第66話 焦る?
あとがきを書いているので、よかったらご覧ください。
「酷い目にあったっす……」
身体のあちこちにアザを作って、地面に座り込んでいるアリシアが言った。
アリシアとヘレナさんの戦いは単純で、ヘレナさんが一方的に攻撃をしているだけだった。
風の攻撃がほとんどだったけど、さすがに殺傷能力が高い切り裂くような攻撃はせずに、風で弾を作って撃ち抜くような感じだ。
多分本気を出せば人体を貫通するぐらいの威力があるんだろうけど、アザができるぐらいの威力に抑えてあった。
「アリシア様、貴女が弱いから酷い目にあうんですよ」
酷い目にあわせたヘレナさんが、無表情で淡々と事実を伝える。
「うっ、まあそうっすね……」
アリシアが攻撃しなかった、というよりできなかったのは、ヘレナさんに近づけなかったからだ。

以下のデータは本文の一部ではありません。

(** X19. [getMissingRequirements] reports nothing missing — no contracts, no
    grid size, no colour — exactly when [canAccessRank] grants the rank on
    the same snapshot. The number of contracts it reports is the shortfall:
    what the completed contracts lack of the required ones, and 0 when they
    lack nothing. The grid size it reports is the required one when the
    grid is smaller, and [null] otherwise. The colours it lists are the
    required colours that are not unlocked, in the order of the rank's
    list. *)
Theorem missing_requirements_match_access (rank : Ranks.Rank)
    (completed size : Z) (unlocked : gset string) :
  let m := Ranks.getMissingRequirements rank completed size unlocked in
  (Ranks.canAccessRank rank completed size unlocked = true ↔
   Ranks.m_contracts m = 0 ∧ Ranks.m_gridSize m = None ∧ Ranks.m_colors m = []) ∧
  0 ≤ Ranks.m_contracts m ∧
  Ranks.contractsRequired rank ≤ completed + Ranks.m_contracts m ∧
  (completed < Ranks.contractsRequired rank →
   completed + Ranks.m_contracts m = Ranks.contractsRequired rank) ∧
  (Ranks.contractsRequired rank ≤ completed → Ranks.m_contracts m = 0) ∧
  (∀ c, c ∈ Ranks.m_colors m ↔ c ∈ Ranks.requiredColors rank ∧ c ∉ unlocked) ∧
  Ranks.m_colors m `sublist_of` Ranks.requiredColors rank ∧
  (∀ n, Ranks.m_gridSize m = Some n → n = Ranks.minGridSize rank ∧ size < n) ∧
  (size < Ranks.minGridSize rank →
   Ranks.m_gridSize m = Some (Ranks.minGridSize rank)) ∧
  (Ranks.minGridSize rank ≤ size → Ranks.m_gridSize m = None).
Proof.
  intros m. subst m. split; [apply nothing_missing_iff|].
  unfold Ranks.getMissingRequirements. simpl.
  split; [lia|]. split; [lia|]. split; [lia|]. split; [lia|].
  split; [|split; [apply sublist_filter|split; [|split]]].
  4:{ intros Hle. destruct (Z.ltb_spec size (Ranks.minGridSize rank)); [lia|done]. }
  3:{ intros Hlt. destruct (Z.ltb_spec size (Ranks.minGridSize rank)); [done|lia]. }
  - intros c. rewrite list_elem_of_filter. split; by intros [? ?].
  - intros n. destruct (Z.ltb_spec size (Ranks.minGridSize rank)); [|done].
    intros [= <-]. done.
Qed.

(** ** ContractSystem: generated contracts *)

Section Generated.

Variable generatePattern :
  GameState.t → Ranks.Rank → Z → list (list color).
Variable now : Z.



End Generated.


(** ** The shop *)

Section Shop.

Implicit Types (s : GameState.t).

Lemma getColorPrice_nonneg (colorId : string) :
  0 ≤ ShopSystem.getColorPrice colorId.
Proof.
  unfold ShopSystem.getColorPrice, Colors.cost, Grid.num_or.
  destruct (find _ Colors.COLORS) as [[c n]|] eqn:Hf; simpl; [|done].
  case_decide; [done|].
  apply find_some in Hf as [Hin _]. simpl in Hin.
  repeat (destruct Hin as [[= <- <-]|Hin]; [lia|]). destruct Hin.
Qed.

Lemma spendMoney_affordable s (amount : Z) :
  0 ≤ amount ≤ GameState.money s →
  GameState.money (GameState.spendMoney s amount).1 = GameState.money s - amount
  ∧ GameState.unlockedColors (GameState.spendMoney s amount).1
    = GameState.unlockedColors s
  ∧ GameState.upgrades (GameState.spendMoney s amount).1 = GameState.upgrades s
  ∧ GameState.gridLevel (GameState.spendMoney s amount).1 = GameState.gridLevel s
  ∧ GameState.grid (GameState.spendMoney s amount).1 = GameState.grid s.
Proof.
  intros Ha. unfold GameState.spendMoney.
  destruct (Z.leb_spec amount 0); simpl; [repeat split; lia|].
  destruct (Z.ltb_spec (GameState.money s) amount); simpl; [lia|done].
Qed.

(** The tiers of the catalog: each tier below the last has a next tier, one
    level up, larger, and with a positive cost. *)
Lemma next_expansion (e : Upgrades.Expansion) :
  e ∈ Upgrades.GRID_EXPANSIONS →
  (Upgrades.e_level e = 16 ∧
   Upgrades.getNextGridExpansion (Upgrades.e_level e) = None) ∨
  (∃ next, Upgrades.getNextGridExpansion (Upgrades.e_level e) = Some next ∧
           next ∈ Upgrades.GRID_EXPANSIONS ∧
           Upgrades.e_level next = Upgrades.e_level e + 1 ∧
           Upgrades.e_size e < Upgrades.e_size next ∧
           0 < Upgrades.e_cost next).
Proof.
  intros Hin. apply list_elem_of_In in Hin. simpl in Hin.
  repeat (destruct Hin as [<-|Hin];
          [first [left; split; reflexivity
                 | right; eexists; split; [reflexivity|];
                   split; [apply list_elem_of_In; simpl; tauto|];
                   split; [reflexivity|]; split; reflexivity]|]).
  destruct Hin.
Qed.

End Shop.

(** X21. [buyColor] fails, changing nothing, when the colour is already
    unlocked or costs more than the balance; otherwise it takes the price
    off the money and unlocks the colour. The price is the catalog cost,
    never negative, and 0 for an id that the catalog does not have: such a
    colour is unlocked for free. *)
Theorem buyColor_pays_and_unlocks (s : GameState.t) (colorId : string) :
  let price := ShopSystem.getColorPrice colorId in
  let r := ShopSystem.buyColor s colorId in
  0 ≤ price ∧
  (Colors.cost colorId = None → price = 0) ∧
  (colorId ∈ GameState.unlockedColors s ∨ GameState.money s < price →
   r = (s, ShopSystem.Failure "Cannot afford or already owned")) ∧
  (colorId ∉ GameState.unlockedColors s → price ≤ GameState.money s →
   r.2 = ShopSystem.BoughtColor colorId price ∧
   GameState.money r.1 = GameState.money s - price ∧
   GameState.unlockedColors r.1 = GameState.unlockedColors s ∪ {[ colorId ]}).
Proof.
  intros price r. subst r.
  pose proof (getColorPrice_nonneg colorId) as Hp. fold price in Hp.
  split; [done|]. split; [|split].
  - intros Hn. subst price. unfold ShopSystem.getColorPrice. by rewrite Hn.
  - intros Hfail. unfold ShopSystem.buyColor, ShopSystem.canBuyColor,
      GameState.hasColor. fold price.
    destruct Hfail as [Hin|Hlt].
    + by rewrite bool_decide_eq_true_2.
    + case_bool_decide; [done|].
      destruct (Z.leb_spec price (GameState.money s)); [lia|done].
  - intros Hout Hle. unfold ShopSystem.buyColor, ShopSystem.canBuyColor,
      GameState.hasColor. fold price.
    rewrite bool_decide_eq_false_2 by done.
    destruct (Z.leb_spec price (GameState.money s)); [|lia].
    cbn [negb fst snd].
    destruct (spendMoney_affordable s price) as (Hm & Hu & _); [lia|].
    unfold GameState.unlockColor. rewrite Hu.
    rewrite bool_decide_eq_false_2 by done.
    cbn [fst snd GameState.emit GameState.set_unlockedColors GameState.money
         GameState.unlockedColors].
    by rewrite Hm.
Qed.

ヘレナさんの周りは常に風の盾があって、アリシアが近づくと吹き飛ばされた。
アリシアは身体能力を上げているのに、それでも耐えられないほどの風の威力。
それをしながらも的確にアリシアに攻撃をする。
お手本のような魔法の使い方だ。
「アリシア様、癒してさしあげますのでジッとしてください」
「りょうかいっす」
座っているアリシアに手を向けて、魔法を行使する。
すると赤くなっていた箇所が、どんどんと無くなっていく。
そして全部無くなり、アリシアは立ち上がる。
「ありがとうっす。いやー、治すなら最初からしないで欲しいっす」
「もう一回作って、治さないでおきましょうか?」
「ごめんなさいっす」
一言多いアリシアが速攻謝ったが……まさかヘレナさんは治療魔法も使えるとは。
一四五歳も生きてれば、それぐらいできるようになるのか。
それともヘレナさんがすごい才能があったのか。
「あ、あの!」
今まで戦いを見ていたシエルが、ヘレナさんに声をかける。
身長差があるので、ヘレナさんが見上げるようにシエルと目を合わせる。
「はい、何か?」
「私とも、戦ってくれませんか!?」
シエルは真っ直ぐとヘレナさんの目を見てそう言った。
僕はなんとなくシエルが何を言うのかわかっていたけど……やっぱりか。
「シ、シエルちゃん……やめておいた方がいいっすよぉ。この人鬼畜っすから」
「アリシア様、もう一回やりますか?」
「やらないって言ってるじゃないっすか!」
アリシアは心配してそう言ってくれたようだが、シエルの意思は固い。
「ヘレナさん、お願いします!」
そう言って頭を下げる。
身長が低いヘレナさんよりも、頭の位置を下にして。
「……わかりました。しかし私は、言葉を包むのが苦手です。なので、正直に感じたことを話します」
「はい、お願いします」
何か含みのあるような言い方をして承諾したヘレナさんだが……どういうことだろうか。
アドバイスなら、遠慮せずに言った方がいいと思うけど。
「キョースケはアイリさんのところで待ってて」
「キョー」
わかった、と言ってシエルの肩から離れてアイリさんの下へ。
「ふわふわ……」
もちろんアイリさんは、僕を抱きしめて観戦する体勢に。
シエルとヘレナさんは、先程の戦いのように僕たちから離れて準備をする。
「いやー、シエルちゃんも血迷ったんすかね?」
なんとも酷い言い草だ……。
さすがにそれはないと思うが。
「まさかシエルちゃんって、イジメられるのが好きなタイプっすか? それなら納得っすけど」
さらに酷い言い草だ……。
さすがに、というか絶対にそれはないと思うが。
「シエルは結構、強くなりたいと思っている」
アイリさんが僕を抱きしめながら、そう言った。
「そりゃそうっすよね。なんて言ったって冒険者なんすから」
「うん、そう。だけどシエルは、冒険者だからってわけじゃない」
「えっ、冒険者だからじゃない? じゃあなんなんすか?」
「そこまではわからない。けど、強くなりたいという気持ちは、他の人よりも大きい」
一週間以上シエルの訓練に付き合ってくれて、その気持ちの強さを感じたであろうアイリさんはそう言った。
「あと、強くなるのにちょっと焦っている」
「そうなんすか?」
「うん、それも私にはなぜかわからないけど」
シエルが、焦っている?
強くなりたいっていう理由は、僕は知っている。
A級冒険者になって黒雲を消したいからだろう。
だけど、焦っている理由はわからない。
早くA級冒険者になりたいというのはわかるけど、別に焦ることはないと思う。
何かそれにも理由があるのかな?
そう思って考えていたが、僕たちから十分に距離を取ったシエルとヘレナさんが、戦いを始めた。
あとでシエルに聞いてみよう、と考えるのをやめて、戦いを見ることにした。